┌─ DATA FOR PROCESSING

(** ... and what it writes, with no lock in between. *)
Definition setup_store uid (tenant_name : string) : M Z :=
  on_conflict
    (i ← insert_tenant tenant_name;
     modify (λ d, d <| users ::= alter (λ u,
       u <| User.role := CPO |> <| User.tenant_id := Some i |>) uid |>);;
     commit;;
     mret i)
    (rollback;; raise (HTTPException 400 "A tenant with the name already exists.")).

Definition cpo_setup uid user (tenant_name : string) : M Z :=
  setup_check user tenant_name;;
  setup_store uid tenant_name.

(** ** The profile *)

Definition load_tenant user : M (Z * Tenant.t) :=
  tenant ← query (λ d, tid ← User.tenant_id user; t ← tenants d !! tid; Some (tid, t));
  or_raise tenant 404 "Tenant not found.".

(** The tenant, and its gateways, plugs and groups. *)
Definition cpo_profile user : M (Tenant.t * Z * Z * Z) :=
  '(tid, tenant) ← load_tenant user;
  query (λ d, (tenant,
    Z.of_nat (length (List.filter (λ r, bool_decide (Gateway.tenant_id r.2 = Some tid))
                        (map_to_list (gateways d)))),
    count (λ p, bool_decide (gateway_owner d (Plug.gateway_id p) = Some tid)) (plugs d),
    count (λ g, ChargerGroup.tenant_id g =? tid) (groups d))).

(** [value.strip() or None]. *)
Definition trimmed (s : string) : option string := str_or_none (strip s).

Definition edited_tenant (req : CpoProfileUpdateRequest) (t : Tenant.t) : Tenant.t :=
  t <| Tenant.queued_charging_enabled ::= replaced (pr_queued_charging_enabled req) |>
    <| Tenant.auto_start_delay_min ::= replaced (pr_auto_start_delay_min req) |>
    <| Tenant.queue_ttl_min ::= replaced (pr_queue_ttl_min req) |>
    <| Tenant.gstin ::= replaced (trimmed <$> pr_gstin req) |>
    <| Tenant.legal_name ::= replaced (trimmed <$> pr_legal_name req) |>
    <| Tenant.invoice_prefix ::= replaced (trimmed <$> pr_invoice_prefix req) |>.

Definition cpo_update_profile user (req : CpoProfileUpdateRequest) : M unit :=
  '(tid, _) ← load_tenant user;
  modify (λ d, d <| tenants ::= alter (edited_tenant req) tid |>);;
  commit.

(** ** POST /api/cpo/events/{event_id}/ack *)

Definition acknowledged_event (e : GatewayEvent.t) : GatewayEvent.t :=
  GatewayEvent.mk (GatewayEvent.tenant_id e) (GatewayEvent.gateway_id e) (GatewayEvent.plug_id e)
    (GatewayEvent.event_type e) (GatewayEvent.severity e) true.

Definition cpo_acknowledge_event user (event_id : Z) : M unit :=
  event ← query (λ d, e ← gateway_events d !! event_id;
    if bool_decide (Some (GatewayEvent.tenant_id e) = User.tenant_id user) then Some e else None);
  _ ← or_raise event 404 "Event not found or access denied.";
  modify (λ d, d <| gateway_events ::= alter acknowledged_event event_id |>);;
  commit.

(** ** GET /api/cpo/events, /gateways/{gateway_id}/logs, /reservations *)

(** [max(1, min(limit, 200)), max(0, offset)] of the rows in their order: how
    many there are, and the page. *)
Definition page {A} (limit offset : Z) (rows : list A) : Z * list A :=
  (Z.of_nat (length rows), window (Z.max 1 (Z.min limit 200)) (Z.max 0 offset) rows).

(** [if value: conditions.append(column == value)]. *)
Definition matches (value : option string) (column : string) : bool :=
  negb (truthy_str value) || bool_decide (value = Some column).

Definition tenant_event user (unacknowledged_only : bool) (severity : option string)
    (e : GatewayEvent.t) : bool :=
  bool_decide (Some (GatewayEvent.tenant_id e) = User.tenant_id user) &&
  (negb unacknowledged_only || negb (GatewayEvent.acknowledged e)) &&
  matches severity (GatewayEvent.severity e).

Definition cpo_list_events user (limit offset : Z) (unacknowledged_only : bool)
    (severity : option string) (created_at : Z → datetime) : M (Z * list (Z * GatewayEvent.t)) :=
  query (λ d, page limit offset
    (order_by2 (λ r, - created_at r.1) (λ r, - r.1)
      (select (λ _, tenant_event user unacknowledged_only severity) (gateway_events d)))).

Definition gateway_line (gateway_id : string) (level : option string) (l : GatewayLog.t) : bool :=
  String.eqb (GatewayLog.gateway_id l) gateway_id && matches level (GatewayLog.level l).

Definition cpo_gateway_logs user (gateway_id : string) (limit offset : Z) (level : option string)
    : M (Z * list (Z * GatewayLog.t)) :=
  gateway ← query (λ d, g ← gateways d !! gateway_id;
    if bool_decide (is_Some (Gateway.tenant_id g) ∧ Gateway.tenant_id g = User.tenant_id user)
    then Some g else None);
  _ ← or_raise gateway 404 "Gateway not found or access denied.";
  query (λ d, page limit offset
    (order_by2 (λ r, - GatewayLog.created_at r.2) (λ r, - r.1)
      (select (λ _, gateway_line gateway_id level) (gateway_logs d)))).

Definition of_tenant (tenant_id : Z) (r : Reservation.t) : bool := Reservation.tenant_id r =? tenant_id.

Definition booking_listed (tenant_id : Z) (status : option ReservationStatus) (upcoming_only : bool)
    now (r : Reservation.t) : bool :=
  of_tenant tenant_id r && given (λ s, bool_decide (Reservation.status r = s)) status &&
  (negb upcoming_only || is_booked r && (now <? Reservation.end_at r)).

(** A row: reservation, plug name, the driver's email and name; the latest
    window first. *)
Definition tenant_reservations d (tenant_id : Z) (status : option ReservationStatus)
    (upcoming_only : bool) now : list (Z * Reservation.t * string * string * string) :=
  omap (λ r, p ← plugs d !! Reservation.plug_id r.2; u ← users d !! Reservation.user_id r.2;
             Some (r, Plug.name p, User.email u, User.full_name u))
    (order_by2 (λ r, - Reservation.start_at r.2) (λ r, - r.1)
      (select (λ _, booking_listed tenant_id status upcoming_only now) (reservations d))).

Definition cpo_list_reservations user (status : option string) (upcoming_only : bool)
    (limit offset : Z) now : M (Z * list (Z * Reservation.t * string * string * string)) :=
  tenant_id ← require_tenant_id user;
  let limit := Z.max 1 (Z.min limit 200) in
  let offset := Z.max 0 offset in
  expired ← expire_lapsed_reservations (of_tenant tenant_id) now;
  when (negb (expired =? 0)) commit;;
  st ← match status with
    | None => mret None
    | Some s => x ← or_raise (reservation_status_of s) 400 "Invalid status"; mret (Some x)
    end;
  total ← query (λ d, count (booking_listed tenant_id st upcoming_only now) (reservations d));
  rows ← query (λ d, window limit offset (tenant_reservations d tenant_id st upcoming_only now));
  mret (total, rows).

(** ** routers/notifications.py: push subscriptions *)

Definition at_endpoint (endpoint : string) (s : PushSubscription.t) : bool :=
  String.eqb (PushSubscription.endpoint s) endpoint.

(** [endpoint] is UNIQUE.  Between the look and the insert another request may
    have stored it: the race is lost quietly. *)
Definition insert_subscription uid (endpoint p256dh auth : string) : M unit :=
  on_conflict
    (clash ← query (λ d, exists_row (λ _, at_endpoint endpoint) (push_subscriptions d));
     when clash (raise IntegrityError);;
     i ← fresh;
     modify (λ d, d <| push_subscriptions ::=
       <[i := PushSubscription.mk uid endpoint p256dh auth]> |>);;
     commit)
    rollback.

Definition push_subscribe uid (endpoint p256dh auth : string) : M unit :=
  rows ← query (λ d, select (λ _, at_endpoint endpoint) (push_subscriptions d));
  existing ← one_or_none rows;
  match existing with
  | Some (i, _) =>
      modify (λ d, d <| push_subscriptions ::=
        <[i := PushSubscription.mk uid endpoint p256dh auth]> |>);;
      commit
  | None =>
      sub_count ← query (λ d, count (λ s, PushSubscription.user_id s =? uid) (push_subscriptions d));
      refuse (MAX_PUSH_SUBSCRIPTIONS_PER_USER <=? sub_count) 429 "Too many push subscriptions";;
      insert_subscription uid endpoint p256dh auth
  end.

(** schemas.py: PushSubscribeRequest. *)
Definition subscription_valid (endpoint p256dh auth : string) : bool :=
  in_range 1 1024 (str_len endpoint) && is_safe_push_endpoint endpoint &&
  in_range 1 255 (str_len p256dh) && in_range 1 64 (str_len auth).

Definition serve_push_subscribe uid (endpoint p256dh auth : string) : M unit :=
  refuse (negb (subscription_valid endpoint p256dh auth)) 422 "";;
  push_subscribe uid endpoint p256dh auth.

Definition push_unsubscribe uid (endpoint : string) : M unit :=
  modify (λ d, d <| push_subscriptions ::= delete_where (λ _ s,
    at_endpoint endpoint s && (PushSubscription.user_id s =? uid)) |>);;
  commit.

(** ** Names and endpoints are unique *)

Record workspace_ok d : Prop := {
  ws_names : ∀ i j t u, tenants d !! i = Some t → tenants d !! j = Some u →
    Tenant.name t = Tenant.name u → i = j;
  ws_endpoints : ∀ i j s t, push_subscriptions d !! i = Some s → push_subscriptions d !! j = Some t →
    PushSubscription.endpoint s = PushSubscription.endpoint t → i = j;
  ws_ids : ∀ i, next_id d <= i → tenants d !! i = None;
  ws_sub_ids : ∀ i, next_id d <= i → push_subscriptions d !! i = None }.

(** The tenant a setup leaves behind. *)
Definition set_up uid (tenant_name : string) d : db :=
  d <| next_id ::= Z.succ |> <| tenants ::= <[next_id d := new_tenant tenant_name]> |>
    <| users ::= alter (λ u, u <| User.role := CPO |> <| User.tenant_id := Some (next_id d) |>) uid |>.

Definition name_taken (tenant_name : string) d : Prop :=
  ∃ j t, tenants d !! j = Some t ∧ Tenant.name t = tenant_name.

(** The write alone, whatever has happened since the check: the constraint
    decides between two requests for the same name. *)
Lemma wp_setup_store uid tenant_name (Q : result Z → world → Prop) w :
  com w = cur w →
  (¬ name_taken tenant_name (cur w) →
     ∀ w', cur w' = com w' → com w' = set_up uid tenant_name (cur w) → evs w' = evs w → Q (Ok (next_id (cur w))) w') →
  (name_taken tenant_name (cur w) →
     Q (Raise (HTTPException 400 "A tenant with the name already exists.")) w) →
  wp (setup_store uid tenant_name) Q w.
Proof.
  intros Hcc HO HE. unfold setup_store, on_conflict, insert_tenant. repeat wp_step.
  - apply exists_row_true in H as (j & t & Hj & Hn). apply String.eqb_eq in Hn. 
    replace (w <| cur := com w |>) with w by (rewrite Hcc; by destruct w). apply HE. by exists j, t.
  - apply HO; try done. intros (j & t & Hj & Hn). 
    assert (Hf : exists_row (λ _, named tenant_name) (tenants (cur w)) = true).
    { apply exists_row_true. exists j, t. split; [done|]. by apply String.eqb_eq. }
    by rewrite Hf in H.
Qed.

└─

Beginning at the line above that contains "sub_count ← query", return each line exactly through the line that contains "in_range 1 1024", and no others.

> OUTPUT OF THE TASK:
      sub_count ← query (λ d, count (λ s, PushSubscription.user_id s =? uid) (push_subscriptions d));
      refuse (MAX_PUSH_SUBSCRIPTIONS_PER_USER <=? sub_count) 429 "Too many push subscriptions";;
      insert_subscription uid endpoint p256dh auth
  end.

(** schemas.py: PushSubscribeRequest. *)
Definition subscription_valid (endpoint p256dh auth : string) : bool :=
  in_range 1 1024 (str_len endpoint) && is_safe_push_endpoint endpoint &&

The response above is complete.